[tip: locking/core] sched: Make might_sleep() output less confusing

From: tip-bot2 for Thomas Gleixner
Date: Fri Oct 01 2021 - 11:06:00 EST


The following commit has been merged into the locking/core branch of tip:

Commit-ID: 8d713b699e84aade6b64e241a35f22e166fc8174
Gitweb: https://git.kernel.org/tip/8d713b699e84aade6b64e241a35f22e166fc8174
Author: Thomas Gleixner <tglx@xxxxxxxxxxxxx>
AuthorDate: Thu, 23 Sep 2021 18:54:41 +02:00
Committer: Peter Zijlstra <peterz@xxxxxxxxxxxxx>
CommitterDate: Fri, 01 Oct 2021 13:57:50 +02:00

sched: Make might_sleep() output less confusing

might_sleep() output is pretty informative, but can be confusing at times
especially with PREEMPT_RCU when the check triggers due to a voluntary
sleep inside a RCU read side critical section:

BUG: sleeping function called from invalid context at kernel/test.c:110
in_atomic(): 0, irqs_disabled(): 0, non_block: 0, pid: 415, name: kworker/u112:52
Preemption disabled at: migrate_disable+0x33/0xa0

in_atomic() is 0, but it still tells that preemption was disabled at
migrate_disable(), which is completely useless because preemption is not
disabled. But the interesting information to decode the above, i.e. the RCU
nesting depth, is not printed.

That becomes even more confusing when might_sleep() is invoked from
cond_resched_lock() within a RCU read side critical section. Here the
expected preemption count is 1 and not 0.

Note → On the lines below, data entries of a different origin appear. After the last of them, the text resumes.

(* ===== verification/AgentExamples.v ===== *)
(** * AgentExamples: histories of Agent collaboration that run

    Two Agents, a Conversation, an AgentTask with its Attempts, a Wake that is claimed,
    dispatched and consumed, and a Goal; the laws are applied to these histories. *)
From S2P Require Import Prelude RustStr Sql ConnectorModel CodingAgent AgentModel AgentStore AgentCore AgentComm AgentWakes AgentTasks AgentGoals AgentFacts AgentLaws.

(** ** Digests, texts and environments *)

(** The last [n] hexadecimal digits of a number. *)
Fixpoint hex_digits (n : nat) (v : Z) : str :=
  match n with
  | O => []
  | S n => hex_digits n (Z.div v 16) ++ [let d := Z.to_N (Z.modulo v 16) in if (d <? 10)%N then (48 + d)%N else (87 + d)%N]
  end.

(** A stand-in for SHA-256 on the short texts below: the text, padded. *)
#[local] Instance ex_digest : AgentDigest := fun _ value => take 64 (value ++ replicate 64 48%N).
#[local] Instance ex_json : JsonText := fun _ => lit "{}".

(** The clock stands at [at_] during call [k], whose ids are [k]0, [k]1, ... *)
Definition ex_uuid (k n : Z) : str := hex_digits 32 (256 * k + n).
Definition ex_env (k at_ : Z) : Env := mkEnv (fun _ => at_) (fun n => ex_uuid k (Z.of_nat n)).
Definition ex_owner : CommunicationPrincipal := mkPrincipal (lit "user") (COMMUNICATION_PRINCIPAL_DIGEST_PREFIX ++ hex_digits 64 5%Z).

(** ** A Conversation between two Agents *)

Definition ex_ann : str := DURABLE_AGENT_ID_PREFIX ++ ex_uuid 1 0.
Definition ex_bob : str := DURABLE_AGENT_ID_PREFIX ++ ex_uuid 2 0.
Definition ex_endpoint (k : Z) : str := AGENT_ENDPOINT_ID_PREFIX ++ ex_uuid k 0.
Definition ex_conversation : str := CONVERSATION_ID_PREFIX ++ ex_uuid 5 0.
Definition ex_bob_session : Session := mkSession ex_owner ex_bob (ex_endpoint 4) 1.
Definition ex_message (body key : str) : NewConversationMessage :=
  mkNewMessage ex_conversation body (Some ex_ann) (Some (ex_endpoint 3)) (Some 1%Z) None None (Some key) None None.

Definition ex_agents : list (Env * AgentOp) :=
  [(ex_env 1 1000, CreateAgentIdentity ex_owner (mkNewAgent (lit "ann") (lit "Ann") [] [] (lit "k1")));
   (ex_env 2 1001, CreateAgentIdentity ex_owner (mkNewAgent (lit "bob") (lit "Bob") [] [] (lit "k2")));
   (ex_env 3 1002, AttachAgentEndpoint ex_owner (mkNewEndpoint ex_ann (lit "host") None true (lit "k3")));
   (ex_env 4 1003, AttachAgentEndpoint ex_owner (mkNewEndpoint ex_bob (lit "host") None true (lit "k4")));
   (ex_env 5 1004, CreateConversation ex_owner (mkNewConversation None [ex_ann; ex_bob] (lit "k5")))].

Definition ex_first : NewConversationMessage := ex_message (lit "hello") (lit "k6").
Definition ex_talk : list (Env * AgentOp) :=
  ex_agents ++ [(ex_env 6 1005, PostConversationMessage ex_owner ex_first);
                (ex_env 7 1006, PostConversationMessage ex_owner (ex_message (lit "again") (lit "k7")))].

Definition ex_wake : str := AGENT_WAKE_ID_PREFIX ++ ex_uuid 6 2.
Definition ex_claimed : list (Env * AgentOp) := ex_talk ++ [(ex_env 8 1007, ClaimNextAgentWake ex_bob_session (lit "mcp_app"))].
Definition ex_attempt_id : str := AGENT_WAKE_ATTEMPT_ID_PREFIX ++ ex_uuid 8 0.
Definition ex_claim_fence : str := AGENT_WAKE_CLAIM_FENCE_PREFIX ++ ex_uuid 8 1.
Definition ex_consume_token : str := AGENT_WAKE_CONSUME_TOKEN_PREFIX ++ ex_uuid 8 2.
Definition ex_dispatched : list (Env * AgentOp) :=
  ex_claimed ++ [(ex_env 9 1008, PrepareAgentWakeDispatch ex_bob_session ex_wake ex_attempt_id ex_claim_fence ex_consume_token)].
Definition ex_resolved : list (Env * AgentOp) :=
  [(ex_env 10 1009, CompleteAgentWakeDelivery ex_bob_session ex_wake ex_attempt_id ex_claim_fence);
   (ex_env 11 1010, ConsumeAgentWake ex_bob_session ex_wake ex_consume_token)].
Definition ex_reattached : list (Env * AgentOp) :=
  ex_talk ++ [(ex_env 12 2000, AttachAgentEndpoint ex_owner (mkNewEndpoint ex_bob (lit "host") None true (lit "k12")))].

(** ** An AgentTask and a Goal *)

Definition ex_task : str := AGENT_TASK_ID_PREFIX ++ ex_uuid 20 0.
Definition ex_controller (k n : Z) (generation : Z) : Controller :=
  mkController ex_owner ex_task (AGENT_TASK_ATTEMPT_ID_PREFIX ++ ex_uuid k 0) ex_bob
    (AGENT_TASK_ATTEMPT_FENCE_PREFIX ++ ex_uuid k n) generation.
Definition ex_started : list (Env * AgentOp) :=
  ex_agents ++
  [(ex_env 20 3000, CreateAgentTask ex_owner (mkNewTask (lit "title") (lit "do it") (Some ex_bob) None None None (lit "k20")));
   (ex_env 21 3001, StartAgentTaskAttempt ex_owner ex_task ex_bob (lit "k21"));
   (ex_env 22 70000, StartAgentTaskAttempt ex_owner ex_task ex_bob (lit "k22"))].
Definition ex_replaced : list (Env * AgentOp) := ex_started ++ [(ex_env 23 70001, ReplaceAttemptController (ex_controller 22 1 1))].
Definition ex_done : list (Env * AgentOp) :=
  ex_replaced ++ [(ex_env 24 70002, CompleteAgentTaskAttempt (ex_controller 22 1 2) TaskSucceeded (Some (lit "ok")) None (lit "k24"))].

Definition ex_goal : str := GOAL_ID_PREFIX ++ ex_uuid 30 0.
Definition ex_goal_opened : list (Env * AgentOp) :=
  ex_started ++
  [(ex_env 30 71000, CreateGoal ex_owner (mkNewGoal (lit "goal") (lit "objective") (lit "k30")));
   (ex_env 31 71001, AssociateGoalAgentTask ex_owner ex_goal ex_task (lit "k31"))].
Definition ex_goal_done : list (Env * AgentOp) :=
  ex_goal_opened ++ [(ex_env 32 71002, UpdateGoal ex_owner ex_goal 2 (mkGoalPatch None None (Some GoalCompleted) None) (lit "k32"))].

(** ** The laws on these histories *)

(** The row at a place of a table that has one. *)
Definition row_at {A : Type} (n : nat) (t : list A) : match t !! n with Some _ => A | None => unit end :=
  match t !! n as o return match o with Some _ => A | None => unit end with Some x => x | None => tt end.

Lemma row_at_elem {A : Type} (t : list A) (n : nat) (x : A) : t !! n = Some x -> x ∈ t.
Proof. intros Hx. apply list_elem_of_lookup. by exists n. Qed.

Definition ex_done_task_table : list AgentTaskRow := Eval vm_compute in agent_tasks (reached ex_done).
Definition ex_done_task : AgentTaskRow := Eval vm_compute in row_at 0 ex_done_task_table.
Definition ex_later : list (Env * AgentOp) := [(ex_env 40 90000, StartAgentTaskAttempt ex_owner ex_task ex_bob (lit "k40"))].

Lemma agent_task_verdict_final_witness :
  tk_state ex_done_task = TaskSucceeded /\
  exists a, a ∈ task_attempts (reached ex_done) /\ tk_terminal_attempt_id ex_done_task = Some (ta_attempt_id a) /\
    ta_state a = attempt_outcome (tk_state ex_done_task) /\
    ex_done_task ∈ agent_tasks (reached (ex_done ++ ex_later)) /\ a ∈ task_attempts (reached (ex_done ++ ex_later)).
Proof.
  split; [reflexivity | ]. apply (agent_task_verdict_final ex_done ex_later ex_done_task).
  - apply (row_at_elem _ 0). vm_compute. reflexivity.
  - reflexivity.
Defined.

Definition ex_active_task_table : list AgentTaskRow := Eval vm_compute in agent_tasks (reached ex_started).
Definition ex_active_task : AgentTaskRow := Eval vm_compute in row_at 0 ex_active_task_table.
Definition ex_active_attempt_table : list StoredAttempt := Eval vm_compute in task_attempts (reached ex_started).
Definition ex_active_attempt : StoredAttempt := Eval vm_compute in row_at 1 ex_active_attempt_table.
Definition ex_expired_attempt_table : list StoredAttempt := Eval vm_compute in task_attempts (reached ex_started).
Definition ex_expired_attempt : StoredAttempt := Eval vm_compute in row_at 0 ex_expired_attempt_table.

Lemma agent_task_one_controller_witness :
  tk_latest_attempt_id ex_active_task = Some (ta_attempt_id ex_active_attempt) /\
  ta_state ex_expired_attempt = AttemptExpired /\ (ta_attempt_number ex_expired_attempt < ta_attempt_number ex_active_attempt)%Z.
Proof.
  destruct (agent_task_one_controller ex_started ex_active_task ex_active_attempt) as (_ & Hl & Ho).
  - apply (row_at_elem _ 0). vm_compute. reflexivity.
  - apply (row_at_elem _ 1). vm_compute. reflexivity.
  - reflexivity.
  - reflexivity.
  - split; [exact Hl | ]. apply Ho; [ | reflexivity | discriminate]. apply (row_at_elem _ 0). vm_compute. reflexivity.
Defined.

Definition ex_replaced_attempt_table : list StoredAttempt := Eval vm_compute in task_attempts (reached ex_replaced).
Definition ex_replaced_attempt : StoredAttempt := Eval vm_compute in row_at 1 ex_replaced_attempt_table.

Lemma stale_controller_changes_nothing_witness :
  ta_attempt_controller_generation ex_replaced_attempt = 2%Z /\
  perform (ex_env 41 70003) (CompleteAgentTaskAttempt (ex_controller 22 1 1) TaskFailed None None (lit "k41")) (reached (ex_replaced ++ []))
  = reached (ex_replaced ++ []).
Proof.
  split; [reflexivity | ]. apply (stale_controller_changes_nothing ex_replaced [] _ (ex_controller 22 1 1) _ ex_replaced_attempt).
  - apply (row_at_elem _ 1). vm_compute. reflexivity.
  - reflexivity.
  - reflexivity.
  - constructor.
Defined.

Definition ex_claimed_wake_table : list AgentWakeRecord := Eval vm_compute in wakes (reached ex_claimed).
Definition ex_claimed_wake : AgentWakeRecord := Eval vm_compute in row_at 0 ex_claimed_wake_table.
Definition ex_dispatched_wake_table : list AgentWakeRecord := Eval vm_compute in wakes (reached ex_dispatched).
Definition ex_dispatched_wake : AgentWakeRecord := Eval vm_compute in row_at 0 ex_dispatched_wake_table.

Lemma wake_claim_agrees_witness :
  wk_state ex_claimed_wake = WakeClaimed /\
  exists a, a ∈ wake_attempts (reached ex_claimed) /\ linked ex_claimed_wake a /\
    forall a', a' ∈ wake_attempts (reached ex_claimed) -> wa_wake_id a' = wk_wake_id ex_claimed_wake -> a' <> a -> wa_state a' = WaRevoked.
Proof.
  split; [reflexivity | ]. apply (wake_claim_agrees ex_claimed ex_claimed_wake).
  - apply (row_at_elem _ 0). vm_compute. reflexivity.
  - reflexivity.
Defined.

Lemma wake_dispatched_once_witness :
  wk_state ex_dispatched_wake = WakePrepared /\
  exists w', w' ∈ wakes (reached (ex_dispatched ++ ex_resolved)) /\ wk_wake_id w' = ex_wake /\
    (dispatched (wk_state w') = true \/ wk_state w' = WakeConsumed) /\ wk_claimed_attempt_id w' = Some ex_attempt_id.
Proof.
  split; [reflexivity | ].
  destruct (wake_dispatched_once ex_dispatched ex_resolved ex_dispatched_wake) as (w' & Hw & Hid & Hs & Ha & _).
  - apply (row_at_elem _ 0). vm_compute. reflexivity.
  - reflexivity.
  - exists w'. split; [exact Hw | ]. split; [rewrite Hid; reflexivity | ]. split; [exact Hs | ]. rewrite Ha. reflexivity.
Defined.

Definition ex_delivery_table : list DeliveryRow := Eval vm_compute in deliveries (reached ex_talk).
Definition ex_delivery : DeliveryRow := Eval vm_compute in row_at 1 ex_delivery_table.
Definition ex_conversation_row_table : list ConversationRow := Eval vm_compute in conversations (reached ex_talk).
Definition ex_conversation_row : ConversationRow := Eval vm_compute in row_at 0 ex_conversation_row_table.

Lemma delivery_always_covered_witness :
  exists w n, w ∈ wakes (reached ex_talk) /\ wk_target_agent_id w = ex_bob /\ wk_inbox_high_watermark w = Some n /\
    (dl_delivery_order ex_delivery <= n)%Z /\ wk_state w <> WakeRetired.
Proof.
  destruct (delivery_always_covered ex_talk ex_delivery) as (w & n & Hw & Ht & _ & Hn & Hle & Hs & _).
  - apply (row_at_elem _ 1). vm_compute. reflexivity.
  - exists w, n. split; [exact Hw | ]. split; [rewrite Ht; reflexivity | ]. split; [exact Hn | ]. split; [exact Hle | exact Hs].
Defined.

Lemma conversation_numbered_witness :
  cv_next_seq ex_conversation_row = 3%Z /\
  map ms_seq (List.filter (fun m => ms_conversation_id m ==? cv_conversation_id ex_conversation_row) (messages (reached ex_talk))) = [1; 2]%Z.
Proof.
  split; [reflexivity | ]. rewrite (conversation_numbered ex_talk ex_conversation_row).
  - reflexivity.
  - apply (row_at_elem _ 0). vm_compute. reflexivity.
Defined.

Lemma message_posted_once_witness :
  exists r', run_tx (post_conversation_message (ex_env 42 5000) ex_owner ex_first) (reached ex_talk) = (reached ex_talk, Ok r') /\
    mm_replayed r' = true /\ mr_seq (mm_message r') = 1%Z.
Proof.
  destruct (snd (run_tx (post_conversation_message (ex_env 6 1005) ex_owner ex_first) (reached ex_agents))) as [r|e] eqn:E.
  - destruct (message_posted_once ex_agents [(ex_env 7 1006, PostConversationMessage ex_owner (ex_message (lit "again") (lit "k7")))]
                (ex_env 6 1005) (ex_env 42 5000) ex_owner ex_first r E) as (r' & Hr & Hp & _ & _ & _ & Hs & _).
    exists r'. split; [exact Hr | ]. split; [exact Hp | ]. rewrite Hs. revert E. vm_compute. intros E. injection E as <-. reflexivity.
  - exfalso. revert E. vm_compute. discriminate.
Defined.

Definition ex_old_endpoint_table : list AgentEndpointRow := Eval vm_compute in endpoints (reached ex_reattached).
Definition ex_old_endpoint : AgentEndpointRow := Eval vm_compute in row_at 1 ex_old_endpoint_table.
Definition ex_bob_row_table : list AgentIdentityRow := Eval vm_compute in identities (reached ex_reattached).
Definition ex_bob_row : AgentIdentityRow := Eval vm_compute in row_at 1 ex_bob_row_table.

Lemma old_endpoint_fenced_witness :
  ep_controller_generation ex_old_endpoint = 1%Z /\ ai_current_controller_generation ex_bob_row = 2%Z /\
  perform (ex_env 43 2001) (ClaimNextAgentWake ex_bob_session (lit "mcp_app")) (reached (ex_reattached ++ [])) = reached (ex_reattached ++ []).
Proof.
  split; [reflexivity | ]. split; [reflexivity | ].
  apply (old_endpoint_fenced ex_reattached [] _ ex_bob_session _ ex_old_endpoint ex_bob_row).
  - apply (row_at_elem _ 1). vm_compute. reflexivity.
  - reflexivity.
  - apply (row_at_elem _ 1). vm_compute. reflexivity.
  - reflexivity.
  - reflexivity.
  - constructor.
Defined.

Definition ex_open_goal_table : list GoalRow := Eval vm_compute in goals (reached ex_goal_opened).
Definition ex_open_goal : GoalRow := Eval vm_compute in row_at 0 ex_open_goal_table.
Definition ex_completed_goal_table : list GoalRow := Eval vm_compute in goals (reached ex_goal_done).
Definition ex_completed_goal : GoalRow := Eval vm_compute in row_at 0 ex_completed_goal_table.

Lemma goal_revision_taken_once_witness :
  go_revision ex_open_goal = 2%Z /\
  perform (ex_env 44 72000) (UpdateGoal ex_owner (go_goal_id ex_open_goal) 1 (mkGoalPatch (Some (lit "new")) None None None) (lit "k44"))
    (reached (ex_goal_opened ++ [])) = reached (ex_goal_opened ++ []).
Proof.
  split; [reflexivity | ]. apply (goal_revision_taken_once ex_goal_opened [] _ _ ex_open_goal).
  - apply (row_at_elem _ 0). vm_compute. reflexivity.
  - reflexivity.
Defined.

Lemma goal_terminal_frozen_witness :
  go_lifecycle ex_completed_goal = GoalCompleted /\
  ex_completed_goal ∈ goals (reached (ex_goal_done ++ ex_later)) /\
  perform (ex_env 45 72000) (AssociateGoalAgentTask ex_owner (go_goal_id ex_completed_goal) ex_task (lit "k45"))
    (reached (ex_goal_done ++ ex_later)) = reached (ex_goal_done ++ ex_later).
Proof.
  split; [reflexivity | ]. apply (goal_terminal_frozen ex_goal_done ex_later).
  - apply (row_at_elem _ 0). vm_compute. reflexivity.
  - reflexivity.
  - constructor.
Defined.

BUG: sleeping function called from invalid context at kernel/test.c:131
in_atomic(): 1, irqs_disabled(): 0, non_block: 0, pid: 415, name: kworker/u112:52
Preemption disabled at: test_cond_lock+0xf3/0x1c0

So in_atomic() is set, which is expected as the caller holds a spinlock,
but it's unclear why this is broken and the preempt disable IP is just
pointing at the correct place, i.e. spin_lock(), which is obviously not
helpful either.

Make that more useful in general:

- Print preempt_count() and the expected value

and for the CONFIG_PREEMPT_RCU case:

- Print the RCU read side critical section nesting depth

- Print the preempt disable IP only when preempt count
does not have the expected value.

So the might_sleep() dump from a within a preemptible RCU read side
critical section becomes:

BUG: sleeping function called from invalid context at kernel/test.c:110
in_atomic(): 0, irqs_disabled(): 0, non_block: 0, pid: 415, name: kworker/u112:52
preempt_count: 0, expected: 0
RCU nest depth: 1, expected: 0

and the cond_resched_lock() case becomes:

BUG: sleeping function called from invalid context at kernel/test.c:141
in_atomic(): 1, irqs_disabled(): 0, non_block: 0, pid: 415, name: kworker/u112:52
preempt_count: 1, expected: 1
RCU nest depth: 1, expected: 0

which makes is pretty obvious what's going on. For all other cases the
preempt disable IP is still printed as before:

BUG: sleeping function called from invalid context at kernel/test.c: 156
in_atomic(): 1, irqs_disabled(): 0, non_block: 0, pid: 1, name: swapper/0
preempt_count: 1, expected: 0
RCU nest depth: 0, expected: 0
Preemption disabled at:
[<ffffffff82b48326>] test_might_sleep+0xbe/0xf8

BUG: sleeping function called from invalid context at kernel/test.c: 163
in_atomic(): 1, irqs_disabled(): 0, non_block: 0, pid: 1, name: swapper/0
preempt_count: 1, expected: 0
RCU nest depth: 1, expected: 0
Preemption disabled at:
[<ffffffff82b48326>] test_might_sleep+0x1e4/0x280

This also prepares to provide a better debugging output for RT enabled
kernels and their spinlock substitutions.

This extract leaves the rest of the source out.